KEYWORDS: Neurology, Referrals and consultation, Effective access to health services, Public Health
INTRODUCTION
Brazil's unified health system (Sistema Único de Saúde, SUS) is one of the largest universal health systems worldwide 1 . Ever since its conception, primary health care (PHC) was designed to be the main form of access to the health services, to facilitate a structured and coordinated care 2 . Despite these efforts, there are still important gaps between primary and specialized care due to the fragmentation of health care networks and to the expressive demand for consultations in secondary and tertiary care, ultimately resulting in long waiting lists for many medical specialties, including neurology 3 .
In 2020, the SARS-CoV-2 pandemic brought additional challenges to the referral of cases to specialized care, since consultations needed to be postponed or canceled as a strategy to promote social distancing or to relocate resources to manage the public health emergency imposed by the coronavirus, which made the access to secondary and tertiary care even more difficult to the general population 4,5 . Telemedicine was impressively catalyzed by COVID-19 as a viable alternative given the challenge of increasing access to health care while preventing agglomerations, especially after the unprecedented approval of telehealth in a wider context during the pandemic by the Brazilian Federal Government through publication of Federal Law no. 13.989 in April 15, 2020 6 .
The Regula+Brasil project is a partnership between five Brazilian private hospitals and the Ministry of Health of Brazil aiming to improve the efficiency in the referral of cases from PHC to specialized care, by the employ of telehealth strategies, including the implementation of a protocol-oriented, centralized referral management system.
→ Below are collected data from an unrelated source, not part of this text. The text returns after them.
(** A complete run of [main]: the lister returned a map; the trace is
    the quiet events of the lister, the write of the front page, the
    calls for the pages of the map, and the quiet events of the sync. *)
Lemma main_run (script_dir : string) (ls synced : CompletedProcess)
      (opts : Namespace) (w w' : World) :
  main script_dir ls synced opts w = (Ok tt, w') ->
  let web := path_join script_dir OUTPUT_LOCATION in
  exists A tl tp ts,
    fst (get_bucket_directories (verbose opts) ls w) = Ok A
    /\ trace w' = trace w ++ tl
                  ++ EvWrite (path_join web INDEX_FILE)
                             (front_template (default_base opts) A)
                  :: tp ++ ts
    /\ Forall quiet tl
    /\ pages_trace (site_pages web (default_base opts) A) tp
    /\ Forall quiet ts.
Proof.
  unfold main. cbv zeta. rewrite verbose_default_base.
  unfold bind at 1.
  destruct (silent_lister (verbose opts) ls w) as (tl & E1 & Q1 & _).
  destruct (get_bucket_directories (verbose opts) ls w) as [[A|e] w1] eqn:EL;
    [|discriminate].
  assert (nd : NoDup (Dict.keys A)).
  { destruct (@lister_returns _ (verbose opts) ls w A) as (ts & _ & _ & [nd _]).
    - now rewrite EL.
    - exact nd. }
  simpl in E1. unfold bind at 1.
  match goal with
  | |- context [write_html_index_file ?p ?c ?l ?o w1] =>
      pose proof (write_index_trace p c l o w1) as E2;
      destruct (write_html_index_file p c l o w1) as [[[]|e] w2]
  end; [|discriminate].
  simpl in E2. unfold bind at 1.
  match goal with
  | |- context [for_each ?ks ?body w2] =>
      destruct (for_each ks body w2) as [[[]|e] w3] eqn:E3
  end; [|discriminate].
  destruct (@builds_site _ _ _ _ nd _ _ E3) as (tp & E3' & P3).
  intros E4.
  match type of E4 with
  | ?m w3 = _ =>
      destruct (silent_sync (default_base opts)
                            (path_join script_dir OUTPUT_LOCATION) synced w3)
        as (ts & E5 & Q5 & _)
  end.
  cbv zeta in E5. rewrite verbose_default_base in E5.
  rewrite E4 in E5. simpl in E5.
  exists A, tl, tp, ts. repeat split; auto.
  rewrite E5, E3', E2, E1. rewrite <- !app_assoc. reflexivity.
Qed.

(** When the lister faults, [main] stops there, in the state the lister
    left. *)
Lemma main_lister_fault (script_dir : string) (ls synced : CompletedProcess)
      (opts : Namespace) (w : World) (e : exn) :
  fst (get_bucket_directories (verbose opts) ls w) = Raise e ->
  main script_dir ls synced opts w
  = (Raise e, snd (get_bucket_directories (verbose opts) ls w)).
Proof.
  intros H. unfold main. cbv zeta. rewrite verbose_default_base.
  unfold bind at 1.
  destruct (get_bucket_directories (verbose opts) ls w) as [[A|e'] w1];
    simpl in *; [discriminate|].
  injection H as ->. reflexivity.
Qed.

(** On any file system: when the lister returns and the front page
    cannot be written, [main] stops with that fault; all it asked of the
    file system is that one write, since nothing makes sure of the
    output root first. *)
Lemma main_front_page_fault (script_dir : string) (ls synced : CompletedProcess)
      (opts : Namespace) (w : World) (A : artifact_map) (e : exn) :
  let front := path_join (path_join script_dir OUTPUT_LOCATION) INDEX_FILE in
  let template := front_template (default_base opts) A in
  fst (get_bucket_directories (verbose opts) ls w) = Ok A ->
  fst (fs_write (fs w) front template) = Raise e ->
  exists tl,
    Forall quiet tl
    /\ main script_dir ls synced opts w
       = (Raise e,
          {| fs := snd (fs_write (fs w) front template);
             trace := trace w ++ tl ++ [EvWrite front template] |}).
Proof.
  intros front template listed fault.
  destruct (silent_lister (verbose opts) ls w) as (tl & T & Q & F).
  exists tl. split; [exact Q|].
  unfold main. cbv zeta. rewrite verbose_default_base.
  unfold bind at 1.
  destruct (get_bucket_directories (verbose opts) ls w) as [[A'|e'] w1];
    simpl in listed, T, F; [|discriminate].
  injection listed as ->.
  unfold bind at 1.
  unfold write_html_index_file. rewrite html_template_total.
  unfold bind, lift, open_writelines.
  fold (front_template (default_base opts) A). fold template. fold front.
  rewrite F, T.
  destruct (fs_write (fs w) front template) as [[[]|e''] s1];
    simpl in fault; [discriminate|].
  injection fault as ->. simpl. now rewrite <- app_assoc.
Qed.

End MainRuns.

(** ** Where the pages go *)

Lemma name_index_file : name INDEX_FILE.
Proof. split; [reflexivity | discriminate]. Qed.

Lemma below_app (p q : list string) : below (p ++ q) = below p +++ below q.
Proof.
  induction p as [|s p IH]; simpl; [reflexivity|].
  now rewrite IH, append_assoc.
Qed.

Lemma below_last (p : list string) (s : string) :
  below (p ++ [s]) = below p +++ "/" +++ s.
Proof. rewrite below_app. simpl. now rewrite append_empty_r. Qed.

Lemma open_dir_below (web : string) (p : list string) :
  open_dir web -> Forall name p -> open_dir (web +++ below p).
Proof.
  intros Hw Hp. induction p as [|s q _] using rev_ind.
  - simpl. now rewrite append_empty_r.
  - rewrite below_last. apply Forall_app in Hp. destruct Hp as [_ Hs].
    inversion Hs as [|? ? [fr ne] _]; subst.
    rewrite <- append_assoc. now apply open_dir_extend.
Qed.

Lemma path_join_below (web : string) (p : list string) (s : string) :
  open_dir web -> Forall name p -> slash_free s ->
  path_join (web +++ below p) s = web +++ below (p ++ [s]).
Proof.
  intros Hw Hp Hs.
  rewrite (path_join_open (open_dir_below Hw Hp) Hs).
  now rewrite below_last, append_assoc.
Qed.

Lemma key_dir (web k : string) :
  open_dir web -> name k -> path_join web k = web +++ below [k].
Proof.
  intros Hw [fr _].
  rewrite <- (append_empty_r web) at 1.
  now apply (@path_join_below web [] k).
Qed.

Lemma leaf_dir (web k j : string) :
  open_dir web -> name k -> name j ->
  path_join (path_join web k) j = web +++ below [k; j].
Proof.
  intros Hw Hk [fr _]. rewrite (key_dir Hw Hk).
  apply (@path_join_below web [k] j); auto.
Qed.

Lemma index_path (web : string) (p : list string) :
  open_dir web -> Forall name p ->
  path_join (web +++ below p) INDEX_FILE = web +++ below (p ++ [INDEX_FILE]).
Proof. intros Hw Hp. apply path_join_below; auto. reflexivity. Qed.

Lemma names_slash_free (p : list string) : Forall name p -> Forall slash_free p.
Proof. apply Forall_impl. now intros s [fr _]. Qed.

(** ** One page, once *)

Lemma filter_quiet (dir : string) (tr : list event) :
  Forall quiet tr -> filter (concerns dir) tr = [].
Proof.
  induction 1 as [|e tr q _ IH]; simpl; [reflexivity|].
  destruct e; simpl in *; try contradiction; exact IH.
Qed.

Lemma filter_own (dir : string) (present : bool) (template : list string) :
  filter (concerns dir) (page_events dir present template)
  = page_events dir present template.
Proof.
  unfold page_events, ensure_events.
  destruct present; simpl; now rewrite !String.eqb_refl.
Qed.

Section Plans.

Variable web : string.
Hypothesis web_open : open_dir web.

Lemma dir_differs (p q : list string) :
  Forall name p -> Forall name q -> q <> p ->
  String.eqb (web +++ below q) (web +++ below p) = false.
Proof.
  intros Hp Hq ne. apply String.eqb_neq. intros E. apply ne.
  apply (below_injective web); auto using names_slash_free.
Qed.

Lemma file_differs (p q : list string) :
  Forall name p -> Forall name q -> q <> p ->
  String.eqb (path_join (web +++ below q) INDEX_FILE)
             (path_join (web +++ below p) INDEX_FILE) = false.
Proof.
  intros Hp Hq ne. rewrite !index_path by assumption.
  apply String.eqb_neq. intros E. apply ne.
  assert (S : forall r, Forall name r -> Forall slash_free (r ++ [INDEX_FILE])).
  { intros r Hr. apply Forall_app. split; [now apply names_slash_free|].
    repeat constructor. }
  apply (below_injective web) in E; auto.
  now apply app_inv_tail in E.
Qed.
To minimize the impact of the pandemic on the access of patients to specialized care, the project expanded its activities by initiating the offer of teleconsultations 7 .
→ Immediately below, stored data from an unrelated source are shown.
(** * The Perforce cgo bridge: session pool, callback adapter and retry loop

    A shallow embedding of [libs/go/p4lib/p4_cgo_bridge.cc] and
    [p4_cgo_bridge.h].  The Perforce client library ([p4/clientapi.h]) is an
    external collaborator: a [ClientApi] handle is modelled by the part of
    its state the bridge reads or writes, and everything the library does on
    its own (connecting, running a command, tearing down, the clock) is
    answered by a [Backend] over an abstract world. *)

From Stdlib Require Import ZArith List String Ascii Bool Lia.
Import ListNotations.
Local Open Scope string_scope.
Local Open Scope list_scope.
Local Open Scope Z_scope.

(* ------------------------------------------------------------------------- *)
(** ** Machine integers *)

(** [int] is 32 bits wide; a wider value stored into an [int] keeps its low
    32 bits, read as a signed number. *)
Definition INT_MAX : Z := 2147483647.

Definition wrap32 (z : Z) : Z := (z + 2 ^ 31) mod 2 ^ 32 - 2 ^ 31.

(** A value stored into a [char] keeps its low 8 bits, read as a signed
    number: plain [char] is signed where the bridge is built (x86-64, with GCC,
    Clang or MSVC). *)
Definition wrap8 (z : Z) : Z := (z + 2 ^ 7) mod 2 ^ 8 - 2 ^ 7.

(* ------------------------------------------------------------------------- *)
(** ** p4_cgo_bridge.h *)

(** [strview { const char* p; int len; }]: the [len] bytes found at [p]. *)
Definition strview : Type := string.

Definition sv_len (v : strview) : Z := Z.of_nat (String.length v).

(** [std::string::c_str()] as a callee that takes a [const char*] reads it:
    the bytes before the first NUL.  A [std::string] built from pointer and
    length can hold NUL bytes; its [c_str()] ends at the first. *)
Fixpoint c_str (s : string) : string :=
  match s with
  | EmptyString => EmptyString
  | String a r => if Ascii.eqb a zero then EmptyString else String a (c_str r)
  end.

(* ------------------------------------------------------------------------- *)
(** ** The consumed client library *)

(** [Error]: [Test()] tells whether it carries an error, [Fmt] renders it as
    text: the C string that [Text()] points to and [Length()] measures. *)
Record Error : Type := mkError { Test : bool; Fmt : string }.

(** [StrBuf]: the bytes counted by [Length()], and whether a NUL sits right
    after them.  [Append] adds bytes to the content and promises nothing about
    what follows them; [Terminate] puts the NUL there without counting it. *)
Record StrBuf : Type := mkStrBuf { sb_text : string; sb_terminated : bool }.

Definition StrBuf_Append (buf : StrBuf) (p : string) : StrBuf :=
  {| sb_text := (sb_text buf ++ p)%string; sb_terminated := false |}.

Definition StrBuf_Terminate (buf : StrBuf) : StrBuf :=
  {| sb_text := sb_text buf; sb_terminated := true |}.

(** [StrDict]: an ordered record of variables; [GetVar(i, var, val)] fetches
    the [i]-th pair and answers zero past the last one. *)
Definition StrDict : Type := list (string * string).

Definition GetVar (varList : StrDict) (i : nat) : option (string * string) :=
  nth_error varList i.

(** [P4Tag::v_specFormatted], a constant of the client library. *)
Definition v_specFormatted : string := "specFormatted".

(** A [ClientApi] handle, as far as the bridge can tell.  The library is
    taken to keep the user and the password as [SetUser] and [SetPassword]
    left them, to send and forget the unnamed variables at each [Run], and to
    change what [Dropped()] answers only while a command runs.

    [c_user] and [c_password] are the C strings [GetUser().Text()] and
    [GetPassword().Text()] point to; [SetUser] and [SetPassword] take a
    [const char*], so their callers pass what [c_str()] gives. *)
Record ClientApi : Type := mkClientApi {
  c_id : nat;                              (* which connection this is *)
  c_charset : option string;
  c_protocol : list (string * string);
  c_user : string;
  c_password : string;
  c_vars : list string;                    (* unnamed variables, oldest first *)
  c_dropped : bool;
  c_finalized : bool
}.

Definition new_ClientApi (id : nat) (env_user env_passwd : string) : ClientApi :=
  {| c_id := id; c_charset := None; c_protocol := [];
     c_user := env_user; c_password := env_passwd;
     c_vars := []; c_dropped := false; c_finalized := false |}.

Definition SetCharset (c : ClientApi) (cs : string) : ClientApi :=
  {| c_id := c_id c; c_charset := Some cs; c_protocol := c_protocol c;
     c_user := c_user c; c_password := c_password c; c_vars := c_vars c;
     c_dropped := c_dropped c; c_finalized := c_finalized c |}.

Definition SetProtocol (c : ClientApi) (p v : string) : ClientApi :=
  {| c_id := c_id c; c_charset := c_charset c;
     c_protocol := c_protocol c ++ [(p, v)];
     c_user := c_user c; c_password := c_password c; c_vars := c_vars c;
     c_dropped := c_dropped c; c_finalized := c_finalized c |}.

Definition GetUser (c : ClientApi) : string := c_user c.
Definition GetPassword (c : ClientApi) : string := c_password c.

Definition SetUser (c : ClientApi) (u : string) : ClientApi :=
  {| c_id := c_id c; c_charset := c_charset c; c_protocol := c_protocol c;
     c_user := u; c_password := c_password c; c_vars := c_vars c;
     c_dropped := c_dropped c; c_finalized := c_finalized c |}.

Definition SetPassword (c : ClientApi) (p : string) : ClientApi :=
  {| c_id := c_id c; c_charset := c_charset c; c_protocol := c_protocol c;
     c_user := c_user c; c_password := p; c_vars := c_vars c;
     c_dropped := c_dropped c; c_finalized := c_finalized c |}.

(** [SetVar(StrRef::Null(), value)]: one more unnamed variable. *)
Definition SetVar (c : ClientApi) (value : string) : ClientApi :=
  {| c_id := c_id c; c_charset := c_charset c; c_protocol := c_protocol c;
     c_user := c_user c; c_password := c_password c;
     c_vars := c_vars c ++ [value];
     c_dropped := c_dropped c; c_finalized := c_finalized c |}.

Definition Dropped (c : ClientApi) : bool := c_dropped c.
The aim of this study was to describe the characteristics of teleconsultations in neurology, carried out by the Regula+Brasil project as a contingency measure to the COVID-19 crisis, and to assess the proportion of averted face-to-face appointments.
METHODS
A descriptive study carried out by the Hospital Sírio-Libanês, Hospital Alemão Oswaldo Cruz, Hospital do Coração, and Hospital Moinhos de Vento, in a partnership with the Ministry of Health in Brazil. The study report was structured in a way to adhere to the Strengthening the Report of Observational Studies in Epidemiology (STROBE) Statement 8 .
The teleconsultation activities were directed to patients living in Recife, a capital city in northeastern Brazil, who were allocated in waiting lists for face-to-face appointments with a neurologist. Conditions eligible for teleconsultation were headache, epilepsy, and cerebrovascular disorder (CVD). These criteria were defined based on the high prevalence of such cases in waiting lists and the current evidence regarding the possibility of proper management of these conditions through telehealth 9 . Other eligibility criteria were patients aged 18 years or older; preserved cognitive function or the availability of a companion during the teleconsultation; and willingness to be assisted by the employ of telemedicine.
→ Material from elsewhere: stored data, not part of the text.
(** * Coverage of loci by sequencing reads: a model of [loci.py]

    The development embeds the functions of [loci.py] ([init_poscov],
    [init_reads], [process], [output_poscov], [main]) and the Python
    builtins they call, and proves the properties of the coverage engine.

    Conventions of the model.
    - Python integers are unbounded: they are [Z].
    - A character is a code point in U+0000..U+00FF, an [ascii]; a [str] is a
      [string].  Text outside that range is not covered.
    - The optional limit of CPython on the number of digits converted by
      [int] and [str] (4300 by default since 3.11) is not modelled.
    - Files are read and written on a POSIX platform: writing leaves ["\n"]
      as it is, reading translates ["\r\n"] and ["\r"] to ["\n"].
    - The functions of the coverage engine come first, without what they
      print; the report of [init_reads], [check_args] and the gate of [main]
      are modelled after them.  The time stamps [main] prints are left
      out. *)

From Stdlib Require Import ZArith String Ascii List Lia Permutation.
From stdpp Require Import base list strings gmap.

Local Open Scope string_scope.
Local Open Scope list_scope.
Local Open Scope Z_scope.

(** ** Python builtins on text *)

Module Py.

Definition LF : ascii := "010"%char.
Definition CR : ascii := "013"%char.
Definition comma : ascii := ","%char.

Definition code (c : ascii) : N := N_of_ascii c.

Definition chr_eqb (a b : ascii) : bool := Ascii.eqb a b.

(** The decimal digits [int] accepts in this range are 0..9. *)
Definition is_digit (c : ascii) : bool :=
  ((48 <=? code c) && (code c <=? 57))%N.

Definition digit_value (c : ascii) : Z := Z.of_N (code c) - 48.

(** White space skipped by [int] at both ends of its argument: the C
    white space characters, U+0085 and U+00A0. *)
Definition is_space (c : ascii) : bool :=
  let n := code c in
  (((9 <=? n) && (n <=? 13)) || (n =? 32) || (n =? 133) || (n =? 160))%N.

(** [s.lstrip()] and [s.rstrip()] for a set of characters given as a test. *)
Fixpoint lstrip_by (P : ascii -> bool) (s : string) : string :=
  match s with
  | "" => ""
  | String c t => if P c then lstrip_by P t else s
  end.

Fixpoint rstrip_by (P : ascii -> bool) (s : string) : string :=
  match s with
  | "" => ""
  | String c t =>
      match rstrip_by P t with
      | "" => if P c then "" else String c ""
      | t' => String c t'
      end
  end.

(** [s.rstrip("\n")] *)
Definition rstrip_newline (s : string) : string :=
  rstrip_by (fun c => chr_eqb c LF) s.

(** [s.split(",")]: the fields between commas; never an empty list. *)
Fixpoint split_comma (s : string) : list string :=
  match s with
  | "" => [""]
  | String c t =>
      if chr_eqb c comma then "" :: split_comma t
      else match split_comma t with
           | [] => [String c ""]
           | f :: fs => String c f :: fs
           end
  end.

(** The digits of [int]'s argument, with single underscores allowed
    between digits.  [prev] tells whether the previous character was an
    underscore. *)
Fixpoint scan_digits (s : string) (acc : Z) (prev : bool) : option Z :=
  match s with
  | "" => if prev then None else Some acc
  | String c t =>
      if is_digit c then scan_digits t (10 * acc + digit_value c) false
      else if chr_eqb c "_"%char then
             if prev then None else scan_digits t acc true
      else None
  end.

Definition parse_digits (s : string) : option Z :=
  match s with
  | String c _ => if is_digit c then scan_digits s 0 false else None
  | "" => None
  end.

(** [int(s)] for a [str] in base 10; [None] stands for [ValueError]. *)
Definition int (s : string) : option Z :=
  match rstrip_by is_space (lstrip_by is_space s) with
  | String "+" t => parse_digits t
  | String "-" t => Z.opp <$> parse_digits t
  | t => parse_digits t
  end.

Definition digit_char (d : Z) : ascii := ascii_of_N (48 + Z.to_N d).

(** The decimal digits of [n >= 0] in front of [acc]; [fuel] bounds the
    number of digits after the first. *)
Fixpoint str_digits (fuel : nat) (n : Z) (acc : string) : string :=
  let acc' := String (digit_char (n mod 10)) acc in
  match fuel with
  | O => acc'
  | S fuel' => if n <? 10 then acc' else str_digits fuel' (n / 10) acc'
  end.

(** [str(n)] for an [int]. *)
Definition str (n : Z) : string :=
  if n <? 0 then String "-" (str_digits (Z.to_nat (Z.log2 (- n))) (- n) "")
  else str_digits (Z.to_nat (Z.log2 n)) n "".

(** Text mode reading: the translation of line ends, then the lines with
    their terminator, as iteration over the file yields them. *)
Fixpoint universal_newlines (s : string) : string :=
  match s with
  | "" => ""
  | String c t =>
      if chr_eqb c CR then
        String LF (match t with
                   | String c' t' =>
                       if chr_eqb c' LF then universal_newlines t'
                       else universal_newlines t
                   | "" => ""
                   end)
      else String c (universal_newlines t)
  end.

Fixpoint split_lines (s : string) : list string :=
  match s with
  | "" => []
  | String c t =>
      if chr_eqb c LF then String c "" :: split_lines t
      else match split_lines t with
           | [] => [String c ""]
           | l :: ls => String c l :: ls
           end
  end.

Definition readlines (text : string) : list string :=
  split_lines (universal_newlines text).

(** [itertools.islice(it, 1, None)]: everything after the first item. *)
Definition islice_from_1 {A} (l : list A) : list A := tail l.

End Py.

(** ** Exceptions, the store and the monad of the program *)

(** The exceptions the program can raise. *)
Inductive exn : Set := ValueError | IndexError | KeyError.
During the appointment, the physician would request laboratory or imaging examinations and/or prescribe medication through an electronic prescription platform. Follow-up appointments were scheduled according to the clinical assessment by the neurologist. In case of possibility of proper follow-up in PHC after the measures taken during teleconsultation, the patient was then redirected to the PHC unit. For all urgent situations, referral would be made to the correspondent emergency department for continuity of care. Cases requiring face-to-face evaluation by a neurologist would be approved, and adjustment of the priority level on the SISREG platform was performed (Figure 1).
Figure 1. Neurology teleconsultation care process.
Data were extracted from the database of the Regula+Brasil project for the period comprised between May and September 2020. The unity of analysis was the teleconsultation rather than the individual. Variables extracted from the database included information on gender, age, education, type of the platform employed for teleconsultation, type of consultations (first or follow-up appointment), attachments to previously performed medical examinations, prescribed medications, requested medical tests, diagnosis, teleconsultation outcomes, previous consultations in neurology, and waiting time to the first consultation with a neurologist.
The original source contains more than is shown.